Frailty among the elderly represents a considerable public health issue linked to increased vulnerability and adverse outcomes. The Life’s Crucial 9 (LC9) score, which includes mental health assessments alongside traditional cardiovascular health metrics, may offer a more comprehensive prediction of mortality risk in frail elderly populations.

Methods

This prospective cohort study leveraged data from the National Health and Nutrition Examination Survey (NHANES) from 2007 to 2018. Participants aged ≥ 60 years were included, and frailty was assessed as Frailty index ≥ 0.21. The LC9 score combined eight physical health metrics with a mental health component focused on depression. Mortality follow-up information was acquired until December 2019. The study employed cox proportional hazards regression to assess the relationship between LC9 scores and mortality and additionally applied restricted cubic spline models to investigate dose–response associations.

Results

The analysis encompassed a total of 2,690 participants. Each 10-point increase in LC9 score was associated with a 13% decrease in mortality risk (HR: 0.87; 95% CI: 0.80–0.95; p = 0.002) after full adjustment.

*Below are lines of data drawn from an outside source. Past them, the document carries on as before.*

(** * King Phisher client: the campaign tabs (king_phisher/client/tabs/campaign.py)

    A shallow embedding of the tab classes of the module and of their
    background loader.  Every method of the module is written once, as a
    program over the primitive actions it performs on the tab object, on the
    GTK widgets, on the RPC client and on the threading library.  The
    programs are given two readings: an atomic run on one thread, and an
    interleaved run of the GTK main thread with the loader threads.

    Scope of the model.  The rows that [remote_table] yields are taken as a
    list; a database boolean is the integer 1 or 0.  The RPC client answers
    every call, and every column a formatter reads is present in the row.
    Of the exceptions of the module the model has two: the [KeyError] of a
    dash port without a graph in the configuration, on which the
    constructors return nothing ([None]), and the [TypeError] of a campaign
    name that is no string, which leaves the export handler ([Raise]).
    [glib_idle_add_wait] and the dialogs belong to [gui_utilities], whose
    code is in another module: the first is taken as described at [perform],
    the dialogs as calls that return the answer of the user. *)

From Stdlib Require Import ZArith Lia.
From stdpp Require Import base option list strings gmap pretty relations.

(** ** Python values *)

(** The cells of a database row as the RPC client returns them. *)
Inductive pyval :=
| PNone
| PStr (s : string)
| PInt (n : Z).

#[global] Instance pyval_inhabited : Inhabited pyval := populate PNone.
#[global] Instance pyval_eq_dec : EqDecision pyval.
Proof. solve_decision. Defined.

(** [str(x)] *)
Definition py_str (x : pyval) : string :=
  match x with
  | PNone => "None"
  | PStr s => s
  | PInt n => pretty n
  end.

(** Truth value of [x] in a condition. *)
Definition py_truthy (x : pyval) : bool :=
  match x with
  | PNone => false
  | PStr s => negb (String.eqb s "")
  | PInt n => negb (n =? 0)%Z
  end.

(** A row is a dict from column names to cells.  The server sends every
    column of the table; a column read with [row !!! name]. *)
Abbreviation row := (gmap string pyval).

(** Truth value of the result of [remote_table_row]: [None] and the empty
    dict are false. *)
Definition row_truthy (r : option row) : bool :=
  match r with
  | None => false
  | Some d => negb (bool_decide (d = ∅))
  end.

(** The floats of the module: [float('-inf')] and the stamps of
    [time.time()], counted in clock ticks. *)
Inductive pyfloat :=
| NegInf
| Stamp (t : Z).

(** [(now - last) < refresh_frequency]; [now - float('-inf')] is [+inf],
    which is below no number. *)
Definition elapsed_lt (now : Z) (last : pyfloat) (refresh_frequency : Z) : bool :=
  match last with
  | NegInf => false
  | Stamp t => (now - t <? refresh_frequency)%Z
  end.

(** The [info_cache] dict handed from graph to graph. *)
Abbreviation info_cache := (gmap string (list row)).

(** A graph instance of the dashboard: [Klass(self.config, self.parent, details)]. *)
Record graph := {
  graph_name : string;
  graph_size : option (Z * Z)
}.

(** ** Primitive actions *)

Inductive thread_id :=
| MainThread
| LoaderThread (n : nat)
| OtherThread (n : nat).

#[global] Instance thread_id_eq_dec : EqDecision thread_id.
Proof. solve_decision. Defined.

(** The [target] of a [threading.Thread]. *)
Inductive routine :=
| RowLoaderRoutine (store : nat)
| DashboardLoaderRoutine.

Inductive key :=
| KEY_F5
| KEY_Delete
| KEY_other.

(** Calls into GTK and into the dialogs of [gui_utilities]. *)
Inductive gui_call :=
| TreeviewSetSensitive (b : bool)
| TreeviewGetModel
| TreeviewSetModel (store : nat)
| ListStoreNew (ncols : nat)
| ListStoreClear (store : nat)
| ListStoreAppend (store : nat) (row_data : list string)
| SelectionGetSelected
| ModelGetValue (tree_iter : nat) (column : nat)
| ColumnSetVisible (column : nat) (b : bool)
| ButtonGetActive
| PopupMenuPopup
| ClipboardSetText (s : string)
| GraphRefresh (g : graph) (cache : info_cache)
| ShowDialogWarning (title : string)
| ShowDialogYesNo (title : string) (message : string)
| FileChooserQuickSave (file_name : string).

Definition gui_result (c : gui_call) : Type :=
  match c with
  | TreeviewGetModel => option nat
  | ListStoreNew _ => nat
  | SelectionGetSelected => option nat
  | ModelGetValue _ _ => string
  | ButtonGetActive => bool
  | GraphRefresh _ _ => info_cache
  | ShowDialogYesNo _ _ => bool
  | FileChooserQuickSave _ => option string
  | _ => unit
  end.

Inductive action :=
| TimeTime
| GetLastLoadTime
| SetLastLoadTime (t : Z)
| GetRefreshFrequency
| LoaderIsAlive
| LockAcquire
| LockRelease
| ThreadCreate (target : routine)
| ThreadStart
| ThreadJoin
| IsDestroyedSet
| IsDestroyedIsSet
| HasRpc
| ConfigGet (key : string)
| RpcRemoteTable (table : string) (campaign_id : pyval)
| RpcRemoteTableRow (table : string) (row_id : pyval)
| RpcCall (method : string) (arg : pyval)
| ExportCsv (destination_file : string)
| LoggerLog (level : string) (message : string)
| Raise (exception : string)
| Gui (c : gui_call)
| GlibIdleAddWait (c : gui_call).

Participants in the highest tertile of LC9 scores demonstrated a 23–28% reduction in mortality risk compared to the lowest tertile. An L-shaped relationship was observed, with higher LC9 scores associated with lower mortality risk.

Conclusion

The LC9 score represents an important advancement in assessing mortality risk among frail older adults. This study highlights the need for holistic approaches in aging health assessments and suggests that integrating mental health within cardiovascular metrics may enhance the accuracy of risk predictions.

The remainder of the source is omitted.